**What is expected**. Find and copy the lines in the records beneath this task that contain the word "Section".

[Extracted records]

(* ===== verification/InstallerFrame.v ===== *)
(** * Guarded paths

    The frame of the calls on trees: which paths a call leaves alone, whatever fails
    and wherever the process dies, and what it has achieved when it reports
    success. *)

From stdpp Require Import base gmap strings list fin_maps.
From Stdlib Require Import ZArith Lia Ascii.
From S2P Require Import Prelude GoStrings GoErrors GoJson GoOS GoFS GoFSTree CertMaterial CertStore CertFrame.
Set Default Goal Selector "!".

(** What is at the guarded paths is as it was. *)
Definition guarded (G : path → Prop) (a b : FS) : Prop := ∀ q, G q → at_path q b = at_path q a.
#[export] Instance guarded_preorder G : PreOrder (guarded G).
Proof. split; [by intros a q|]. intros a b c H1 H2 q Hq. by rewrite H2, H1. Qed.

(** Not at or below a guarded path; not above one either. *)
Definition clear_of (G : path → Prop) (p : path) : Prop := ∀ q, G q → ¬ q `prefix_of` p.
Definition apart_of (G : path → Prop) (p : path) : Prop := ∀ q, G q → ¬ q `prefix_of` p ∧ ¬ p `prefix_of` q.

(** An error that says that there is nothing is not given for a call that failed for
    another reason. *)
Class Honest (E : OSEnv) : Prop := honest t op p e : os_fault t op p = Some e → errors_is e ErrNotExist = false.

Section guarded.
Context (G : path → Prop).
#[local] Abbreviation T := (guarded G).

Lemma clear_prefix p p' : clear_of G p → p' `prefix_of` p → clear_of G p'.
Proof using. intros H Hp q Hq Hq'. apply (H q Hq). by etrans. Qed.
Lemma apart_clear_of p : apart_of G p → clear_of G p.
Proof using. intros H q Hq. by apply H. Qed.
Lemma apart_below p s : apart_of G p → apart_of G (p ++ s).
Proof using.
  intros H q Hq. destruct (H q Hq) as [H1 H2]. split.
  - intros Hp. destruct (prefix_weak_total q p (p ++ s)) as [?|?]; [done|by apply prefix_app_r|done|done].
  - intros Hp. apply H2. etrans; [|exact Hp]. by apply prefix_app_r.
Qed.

--

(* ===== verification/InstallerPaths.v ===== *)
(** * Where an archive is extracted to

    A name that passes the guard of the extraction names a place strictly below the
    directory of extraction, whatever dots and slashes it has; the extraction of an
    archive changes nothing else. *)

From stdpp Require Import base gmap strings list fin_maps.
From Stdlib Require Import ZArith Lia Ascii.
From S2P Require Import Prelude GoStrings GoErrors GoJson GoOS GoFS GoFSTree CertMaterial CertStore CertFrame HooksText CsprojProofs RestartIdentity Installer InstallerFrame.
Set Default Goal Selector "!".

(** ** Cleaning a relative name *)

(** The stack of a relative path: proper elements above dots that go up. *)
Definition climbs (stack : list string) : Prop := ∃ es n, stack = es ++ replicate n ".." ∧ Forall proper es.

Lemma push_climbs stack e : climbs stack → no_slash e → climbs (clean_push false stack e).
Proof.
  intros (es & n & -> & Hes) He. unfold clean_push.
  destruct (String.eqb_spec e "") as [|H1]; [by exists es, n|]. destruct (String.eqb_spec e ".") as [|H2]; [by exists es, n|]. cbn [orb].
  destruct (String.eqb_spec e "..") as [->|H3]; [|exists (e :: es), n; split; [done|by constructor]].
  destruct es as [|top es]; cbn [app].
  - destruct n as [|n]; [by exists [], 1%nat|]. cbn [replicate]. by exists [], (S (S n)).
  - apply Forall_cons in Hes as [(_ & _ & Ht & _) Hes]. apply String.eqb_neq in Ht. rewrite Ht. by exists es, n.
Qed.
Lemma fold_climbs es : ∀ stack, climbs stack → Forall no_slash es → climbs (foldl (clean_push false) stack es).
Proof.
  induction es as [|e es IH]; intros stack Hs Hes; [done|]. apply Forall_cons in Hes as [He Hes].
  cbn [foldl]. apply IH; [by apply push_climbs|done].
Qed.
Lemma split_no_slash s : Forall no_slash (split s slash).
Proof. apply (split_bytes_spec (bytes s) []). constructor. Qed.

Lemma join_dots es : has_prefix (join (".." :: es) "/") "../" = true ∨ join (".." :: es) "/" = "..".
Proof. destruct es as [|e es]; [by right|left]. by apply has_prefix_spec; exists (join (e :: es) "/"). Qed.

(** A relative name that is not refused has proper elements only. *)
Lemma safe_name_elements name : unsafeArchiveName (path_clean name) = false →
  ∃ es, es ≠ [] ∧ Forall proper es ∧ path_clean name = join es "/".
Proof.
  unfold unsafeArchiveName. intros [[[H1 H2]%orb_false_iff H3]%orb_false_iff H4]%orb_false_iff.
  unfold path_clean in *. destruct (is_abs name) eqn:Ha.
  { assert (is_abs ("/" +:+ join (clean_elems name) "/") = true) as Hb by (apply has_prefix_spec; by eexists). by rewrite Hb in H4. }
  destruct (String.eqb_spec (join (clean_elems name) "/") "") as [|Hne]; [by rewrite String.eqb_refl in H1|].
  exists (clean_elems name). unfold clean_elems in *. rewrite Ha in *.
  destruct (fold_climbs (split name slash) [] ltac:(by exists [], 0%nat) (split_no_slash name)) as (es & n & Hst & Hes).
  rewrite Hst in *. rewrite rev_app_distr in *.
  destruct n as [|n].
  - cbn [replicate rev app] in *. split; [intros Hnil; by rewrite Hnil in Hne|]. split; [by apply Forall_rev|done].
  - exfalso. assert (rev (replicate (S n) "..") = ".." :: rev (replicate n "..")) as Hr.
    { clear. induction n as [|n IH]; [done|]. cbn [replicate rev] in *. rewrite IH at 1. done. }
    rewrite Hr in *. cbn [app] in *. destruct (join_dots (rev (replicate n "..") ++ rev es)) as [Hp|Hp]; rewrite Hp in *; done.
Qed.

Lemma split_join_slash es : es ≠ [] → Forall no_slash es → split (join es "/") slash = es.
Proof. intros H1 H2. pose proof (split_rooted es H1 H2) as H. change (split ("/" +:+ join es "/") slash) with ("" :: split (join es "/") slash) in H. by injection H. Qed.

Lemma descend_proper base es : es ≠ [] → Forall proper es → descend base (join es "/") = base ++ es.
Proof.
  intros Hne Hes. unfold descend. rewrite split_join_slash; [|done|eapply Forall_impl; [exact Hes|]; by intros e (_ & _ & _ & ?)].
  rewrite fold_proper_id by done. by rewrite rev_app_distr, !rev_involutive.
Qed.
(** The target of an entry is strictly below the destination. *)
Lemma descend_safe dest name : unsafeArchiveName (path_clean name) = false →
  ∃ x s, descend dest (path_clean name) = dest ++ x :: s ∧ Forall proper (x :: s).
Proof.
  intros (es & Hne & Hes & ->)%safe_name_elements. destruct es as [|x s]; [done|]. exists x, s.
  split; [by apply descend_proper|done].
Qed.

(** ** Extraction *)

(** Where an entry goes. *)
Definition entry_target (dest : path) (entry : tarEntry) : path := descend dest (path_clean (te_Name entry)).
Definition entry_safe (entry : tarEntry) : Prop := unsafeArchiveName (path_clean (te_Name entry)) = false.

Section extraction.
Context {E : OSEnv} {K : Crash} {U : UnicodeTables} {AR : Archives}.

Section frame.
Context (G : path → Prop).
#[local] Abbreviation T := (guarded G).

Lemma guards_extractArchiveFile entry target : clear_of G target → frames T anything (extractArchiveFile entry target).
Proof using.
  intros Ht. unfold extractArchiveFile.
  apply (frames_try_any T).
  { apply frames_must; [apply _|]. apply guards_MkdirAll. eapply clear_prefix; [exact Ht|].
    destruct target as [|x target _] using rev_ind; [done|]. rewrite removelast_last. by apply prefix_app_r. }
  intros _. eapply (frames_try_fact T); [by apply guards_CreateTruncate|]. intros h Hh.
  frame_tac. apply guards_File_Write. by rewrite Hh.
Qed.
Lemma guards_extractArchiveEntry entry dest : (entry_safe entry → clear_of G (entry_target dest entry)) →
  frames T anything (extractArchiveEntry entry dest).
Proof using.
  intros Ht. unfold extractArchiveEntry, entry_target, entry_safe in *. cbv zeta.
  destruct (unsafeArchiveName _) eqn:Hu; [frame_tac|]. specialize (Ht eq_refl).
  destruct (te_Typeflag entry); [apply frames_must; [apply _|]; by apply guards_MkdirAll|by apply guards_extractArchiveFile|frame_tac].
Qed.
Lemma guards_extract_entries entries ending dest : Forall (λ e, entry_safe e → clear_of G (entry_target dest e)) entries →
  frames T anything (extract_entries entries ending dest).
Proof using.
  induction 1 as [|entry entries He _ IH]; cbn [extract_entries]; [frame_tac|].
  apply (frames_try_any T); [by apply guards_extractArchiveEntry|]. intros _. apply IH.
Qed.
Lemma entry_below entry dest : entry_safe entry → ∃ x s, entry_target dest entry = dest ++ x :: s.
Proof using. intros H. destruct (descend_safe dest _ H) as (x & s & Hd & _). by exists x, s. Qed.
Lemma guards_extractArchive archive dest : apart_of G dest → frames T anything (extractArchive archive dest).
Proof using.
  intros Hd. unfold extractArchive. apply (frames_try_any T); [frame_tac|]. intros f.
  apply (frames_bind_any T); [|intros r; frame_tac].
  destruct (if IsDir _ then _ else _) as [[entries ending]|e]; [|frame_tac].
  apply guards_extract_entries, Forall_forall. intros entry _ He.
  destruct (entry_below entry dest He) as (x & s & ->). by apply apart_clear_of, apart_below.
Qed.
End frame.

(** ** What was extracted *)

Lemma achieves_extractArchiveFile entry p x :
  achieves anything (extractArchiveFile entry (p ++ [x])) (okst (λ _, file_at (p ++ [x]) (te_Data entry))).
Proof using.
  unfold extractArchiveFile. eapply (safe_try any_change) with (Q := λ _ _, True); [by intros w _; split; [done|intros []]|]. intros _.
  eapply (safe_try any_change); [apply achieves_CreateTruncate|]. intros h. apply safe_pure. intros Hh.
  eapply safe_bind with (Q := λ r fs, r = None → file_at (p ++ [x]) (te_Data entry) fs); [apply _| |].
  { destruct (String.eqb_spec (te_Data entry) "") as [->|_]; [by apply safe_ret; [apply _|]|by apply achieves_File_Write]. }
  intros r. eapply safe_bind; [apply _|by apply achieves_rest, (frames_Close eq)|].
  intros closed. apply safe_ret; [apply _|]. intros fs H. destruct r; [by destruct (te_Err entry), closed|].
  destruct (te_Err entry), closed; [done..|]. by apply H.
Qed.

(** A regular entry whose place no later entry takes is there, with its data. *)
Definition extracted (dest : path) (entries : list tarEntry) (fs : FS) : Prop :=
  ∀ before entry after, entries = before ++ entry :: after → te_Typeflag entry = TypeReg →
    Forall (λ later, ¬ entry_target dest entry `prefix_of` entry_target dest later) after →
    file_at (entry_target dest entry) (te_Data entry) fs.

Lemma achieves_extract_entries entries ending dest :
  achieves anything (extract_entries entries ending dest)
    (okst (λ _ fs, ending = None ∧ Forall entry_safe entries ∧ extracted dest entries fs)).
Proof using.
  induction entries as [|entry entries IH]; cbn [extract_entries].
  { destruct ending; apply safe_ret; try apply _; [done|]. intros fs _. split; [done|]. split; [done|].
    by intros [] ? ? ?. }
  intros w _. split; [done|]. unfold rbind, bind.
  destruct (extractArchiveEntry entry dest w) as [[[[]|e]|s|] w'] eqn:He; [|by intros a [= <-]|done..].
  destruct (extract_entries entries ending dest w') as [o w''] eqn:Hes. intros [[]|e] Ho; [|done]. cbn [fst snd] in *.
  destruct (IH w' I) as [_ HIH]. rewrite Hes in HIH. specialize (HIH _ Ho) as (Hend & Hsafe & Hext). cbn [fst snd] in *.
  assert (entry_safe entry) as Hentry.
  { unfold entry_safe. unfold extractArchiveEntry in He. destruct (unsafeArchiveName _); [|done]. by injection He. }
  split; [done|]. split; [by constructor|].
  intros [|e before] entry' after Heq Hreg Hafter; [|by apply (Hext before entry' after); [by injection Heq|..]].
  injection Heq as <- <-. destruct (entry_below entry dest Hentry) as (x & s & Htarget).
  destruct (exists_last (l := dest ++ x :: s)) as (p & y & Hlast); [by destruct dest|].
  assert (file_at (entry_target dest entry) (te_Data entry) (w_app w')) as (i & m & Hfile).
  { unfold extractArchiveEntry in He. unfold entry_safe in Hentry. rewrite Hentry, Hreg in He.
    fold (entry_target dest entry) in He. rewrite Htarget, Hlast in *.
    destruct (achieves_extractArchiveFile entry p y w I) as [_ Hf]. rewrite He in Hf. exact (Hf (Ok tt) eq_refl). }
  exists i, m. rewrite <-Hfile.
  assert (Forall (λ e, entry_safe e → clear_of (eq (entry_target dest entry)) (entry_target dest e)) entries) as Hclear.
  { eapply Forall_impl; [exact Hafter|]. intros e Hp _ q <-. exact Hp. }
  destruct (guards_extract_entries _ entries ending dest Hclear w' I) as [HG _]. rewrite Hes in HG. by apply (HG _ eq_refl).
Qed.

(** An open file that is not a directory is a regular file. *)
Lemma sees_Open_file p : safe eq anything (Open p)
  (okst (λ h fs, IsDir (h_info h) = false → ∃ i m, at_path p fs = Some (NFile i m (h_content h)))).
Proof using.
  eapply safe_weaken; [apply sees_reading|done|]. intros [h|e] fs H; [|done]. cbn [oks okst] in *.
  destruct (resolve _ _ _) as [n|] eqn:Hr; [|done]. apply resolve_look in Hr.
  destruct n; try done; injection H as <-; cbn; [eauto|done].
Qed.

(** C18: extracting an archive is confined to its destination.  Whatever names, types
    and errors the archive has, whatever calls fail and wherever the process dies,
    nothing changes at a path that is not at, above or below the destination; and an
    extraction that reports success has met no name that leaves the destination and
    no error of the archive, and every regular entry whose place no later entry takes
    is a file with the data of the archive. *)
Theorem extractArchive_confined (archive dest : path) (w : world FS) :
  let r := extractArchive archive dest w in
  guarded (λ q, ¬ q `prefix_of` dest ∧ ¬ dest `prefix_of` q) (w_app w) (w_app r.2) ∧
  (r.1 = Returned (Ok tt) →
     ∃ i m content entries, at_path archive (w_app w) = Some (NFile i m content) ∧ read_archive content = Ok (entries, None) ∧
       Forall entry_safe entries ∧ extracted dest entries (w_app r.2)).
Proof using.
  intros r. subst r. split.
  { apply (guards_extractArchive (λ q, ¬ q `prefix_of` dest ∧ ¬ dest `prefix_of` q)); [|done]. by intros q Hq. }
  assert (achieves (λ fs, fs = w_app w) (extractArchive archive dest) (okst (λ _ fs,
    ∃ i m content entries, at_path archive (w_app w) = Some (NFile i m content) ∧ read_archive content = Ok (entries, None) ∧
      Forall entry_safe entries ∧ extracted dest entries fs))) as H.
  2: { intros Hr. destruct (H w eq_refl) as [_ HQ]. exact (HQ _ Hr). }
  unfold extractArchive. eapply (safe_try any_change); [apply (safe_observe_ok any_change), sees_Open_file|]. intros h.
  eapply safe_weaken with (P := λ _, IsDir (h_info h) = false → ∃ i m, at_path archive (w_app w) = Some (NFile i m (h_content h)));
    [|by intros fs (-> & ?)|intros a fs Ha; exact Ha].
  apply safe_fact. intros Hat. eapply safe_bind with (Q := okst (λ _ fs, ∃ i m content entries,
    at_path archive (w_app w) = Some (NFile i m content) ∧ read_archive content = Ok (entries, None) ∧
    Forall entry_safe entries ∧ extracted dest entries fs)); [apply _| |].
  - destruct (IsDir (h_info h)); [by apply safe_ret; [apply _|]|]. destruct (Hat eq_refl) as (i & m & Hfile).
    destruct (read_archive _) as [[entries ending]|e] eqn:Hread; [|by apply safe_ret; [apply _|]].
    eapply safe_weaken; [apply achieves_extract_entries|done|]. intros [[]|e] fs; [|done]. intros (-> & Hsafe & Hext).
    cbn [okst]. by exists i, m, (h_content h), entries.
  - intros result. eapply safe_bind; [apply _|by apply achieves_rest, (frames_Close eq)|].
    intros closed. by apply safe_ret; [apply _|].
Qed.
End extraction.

**Task answer**.
Section guarded.
Section extraction.
Section frame.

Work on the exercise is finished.